Clint begin to take interest in looking at the wall of the bunk house about that time. He grinned a little, and finally he answered:

"Well, Jeff, I guess you know why."

Jeff did know why, and knowed it a plenty. What he'd seen going on between Smoky and the cowboy the day before and that morning had already answered why Clint had hid the horse when the boys came to haze away the broncs he'd "started." The foreman grinned back at the layed up rider and placed a hand on his shoulder, the same as to say that he understood.

"As long as I'm with this outfit," he says, "and which from all indications will be a long time, you're mighty welcome to join the wagon as one of my riders. You'll be getting 'top-hand' wages too, Clint, the best string of ponies I can put together, and as for Smoky, why—I sure would like that horse."
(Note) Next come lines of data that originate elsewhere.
(** * harvest_toolgap.py: the job runner, the request dispatcher and the
      lifecycle of the temporary vector store

    A shallow embedding of [src/harvest_toolgap.py].  The OpenAI client, the
    clock and the local file system are the program's environment:

    - the remote API is a script of replies, consumed one per call in the
      order the program makes its calls; a call that finds the script empty
      never returns ([Hang]);
    - every call, sleep and output write is recorded, in order, in the list of
      events a computation produces;
    - a Python exception is a value of [exn]; computations are functions
      [World -> outcome A * list event * World]. *)

From Stdlib Require Import String Ascii List QArith Lia.
From stdpp Require Import gmap strings.
Import ListNotations.

Open Scope string_scope.
Open Scope list_scope.

(** ** Strings *)

(** [str.lower] on the ASCII letters.  The dispatch of [process_job] compares
    the lowered type with "web" and "file"; no character outside ASCII lowers
    to one of the letters of these two words, so bytes above 127 are left as
    they are. *)
Definition lower_ascii (c : ascii) : ascii :=
  let n := nat_of_ascii c in
  if (65 <=? n)%nat && (n <=? 90)%nat then ascii_of_nat (n + 32) else c.

Fixpoint lower (s : string) : string :=
  match s with
  | EmptyString => EmptyString
  | String c s' => String (lower_ascii c) (lower s')
  end.

(** Python truthiness of a [str]. *)
Definition truthy (s : string) : bool :=
  match s with EmptyString => false | _ => true end.

(** [sub in s]. *)
Definition Contains (s sub : string) : Prop :=
  exists p q : string, s = String.append p (String.append sub q).

(** ** Exceptions *)

(** The classes the handlers of the program tell apart, by [isinstance] and
    by the attributes they read.  [APIStatusError], [RateLimitError] and
    [APIConnectionError] are subclasses of [APIError]; [APIStatusError]
    stands for every subclass of [APIError] that carries [status_code]
    but [RateLimitError], [APIConnectionError] for those that do not
    ([APITimeoutError] is one).  Every other subclass of [Exception] is
    [OtherException] with its class name.  What is not an [Exception]
    ([KeyboardInterrupt], [SystemExit]) is not raised by [process_job] and is
    left out. *)
Inductive pyclass : Type :=
| FileNotFoundError
| ValueError
| KeyError
| RuntimeError
| APIError
| APIStatusError
| RateLimitError
| APIConnectionError
| OtherException (name : string).

Record exn : Type := mkExn { cls : pyclass; message : string }.

Definition isinstance_FileNotFoundError (e : exn) : bool :=
  match cls e with FileNotFoundError => true | _ => false end.

Definition isinstance_ValueError (e : exn) : bool :=
  match cls e with ValueError => true | _ => false end.

Definition isinstance_APIError (e : exn) : bool :=
  match cls e with
  | APIError | APIStatusError | RateLimitError | APIConnectionError => true
  | _ => false
  end.

(** [hasattr(e, "status_code")]: the attribute is set by [APIStatusError],
    not by [APIError] itself nor by [APIConnectionError]. *)
Definition has_status_code (e : exn) : bool :=
  match cls e with APIStatusError | RateLimitError => true | _ => false end.

Definition class_name (c : pyclass) : string :=
  match c with
  | FileNotFoundError => "FileNotFoundError"
  | ValueError => "ValueError"
  | KeyError => "KeyError"
  | RuntimeError => "RuntimeError"
  | APIError => "APIError"
  | APIStatusError => "APIStatusError"
  | RateLimitError => "RateLimitError"
  | APIConnectionError => "APIConnectionError"
  | OtherException name => name
  end.

(** What reading [e.status_code] raises when [e] has no such attribute. *)
Definition no_status_code (e : exn) : exn :=
  mkExn (OtherException "AttributeError")
    (String.append "'"
       (String.append (class_name (cls e)) "' object has no attribute 'status_code'")).

(** ** Data *)

(** A job is the dict [yaml.safe_load] gives for one entry of the job list:
    a mapping from field names to text, as in the job list the module
    documents; a field may be missing. *)
Abbreviation Job := (gmap string string).

(** An entry of the job list, which [cli] only checks to be a list: a
    mapping as above, or an entry on which the header line of the job loop
    raises [AttributeError], with its message: an entry that is no mapping
    has no [.get], and a [type] that is not text ([type:] with no value, a
    number) has no [.upper()]. *)
Inductive entry : Type :=
| Mapping (job : Job)
| BadEntry (message : string).

(** An object the client returns, with the attributes the program reads:
    [.id], [.status], [.last_error.message], [.output_text] and the items of
    [.output] (each already as [item.to_dict()]). *)
Record RemoteObject : Type := mkObj {
  obj_id : string;
  obj_status : string;
  obj_last_error : option string;
  obj_output_text : string;
  obj_output : list string
}.

(** The dict [run_web_search] and [run_file_search] return. *)
Record ResultRecord : Type := mkResult {
  r_query : string;
  r_created : string;
  r_model : string;
  r_vector_store_id : option string;
  r_output_text : string;
  r_output_structured : list string
}.

Inductive tool : Type :=
| web_search_preview
| file_search (vector_store_ids : list string).

(** The calls made on [client]. *)
Inductive call : Type :=
| files_create (file purpose : string)
| vector_stores_create (name : string)
| vector_stores_files_create (vector_store_id file_id : string)
| vector_stores_files_retrieve (vector_store_id file_id : string)
| vector_stores_delete (vector_store_id : string)
| files_delete (file_id : string)
| responses_create (model : string) (tools : list tool) (input : string).

Inductive reply : Type :=
| Returned (o : RemoteObject)
| Raised (e : exn).

(** The four [except] clauses of the job loop. *)
Inductive failure_class : Type :=
| InputFileNotFound
| ConfigurationError
| OpenAIAPIError
| UnexpectedError.

Inductive event : Type :=
| Remote (c : call) (answer : option reply)
| Sleep (seconds : Q)
| WriteText (path : string) (content : ResultRecord)
| MkDir (path : string)
| JobHeader (i : nat) (job : Job)
| JobError (i : nat) (k : failure_class) (e : exn)
| Summary (job_failures : nat).

(** ** The environment *)

Record World : Type := mkWorld {
  replies : list reply;   (* what the remote API answers, call after call *)
  clock : nat             (* how many times the clock has been read *)
}.

Record Env : Type := mkEnv {
  timestamp_at : nat -> string;      (* [_timestamp()] at the n-th reading *)
  path_exists : string -> bool;      (* [path.exists()] *)
  expanduser : string -> string;     (* [Path(p).expanduser()] *)
  path_stem : string -> string;      (* [path.stem] *)
  joinpath : string -> string -> string;  (* [outdir / out] *)
  open_error : string -> option exn;      (* [path.open("rb")] raising *)
  write_error : string -> option exn;     (* [mkdir] or [write_text] raising *)
  mkdir_error : string -> option exn;     (* [outdir.mkdir] of the run raising *)
  POLL_INTERVAL_S : Q
}.

(** ** Computations *)

Inductive outcome (A : Type) : Type :=
| Ret (a : A)
| Exc (e : exn)
| Hang.
Arguments Ret {A} a.
Arguments Exc {A} e.
Arguments Hang {A}.

Definition M (A : Type) : Type := World -> outcome A * list event * World.

Definition ret {A} (a : A) : M A := fun w => (Ret a, [], w).

Definition raise {A} (e : exn) : M A := fun w => (Exc e, [], w).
Clint's heart fluttered up his throat and came near choking him—"Yep! I'd sure like to have him," went on the foreman "but, after thinking it all over, I figger that horse really belongs to you more than he does to the company or me. He's a one man horse and you're the one man, Clint, and even if the horse took a liking to me, which I know wont happen, I'll sure never want to take him away from you—not after what I've seen."


Clint had underfiggered considerable when he'd said how he thought he'd be all right again in a few days. A week passed and very little strength had gathered from his hips up, his back felt as broke, and he had no power to straighten up again once he'd stoop, he couldn't even pick up a spur.

A new rider came one day and took up Clint's work where he'd left it. From that time on Clint hung around the corrals a talking and watching the new "hand" ride, and when he wasn't by the corrals, he could be seen in the shade of the big willows in the creek bottom where Smoky was picketed.

Clint had looked at Smoky in a new way since Jeff had come and left. The visit of the old cowboy had brought out things in that little horse which Clint hadn't dreamed of ever being in any horse. He'd been mighty surprised, and then sort of proud that he could raise such a feeling in the gelding—The horse was good as his too,—that put the cap on his worries of losing him, and all was well.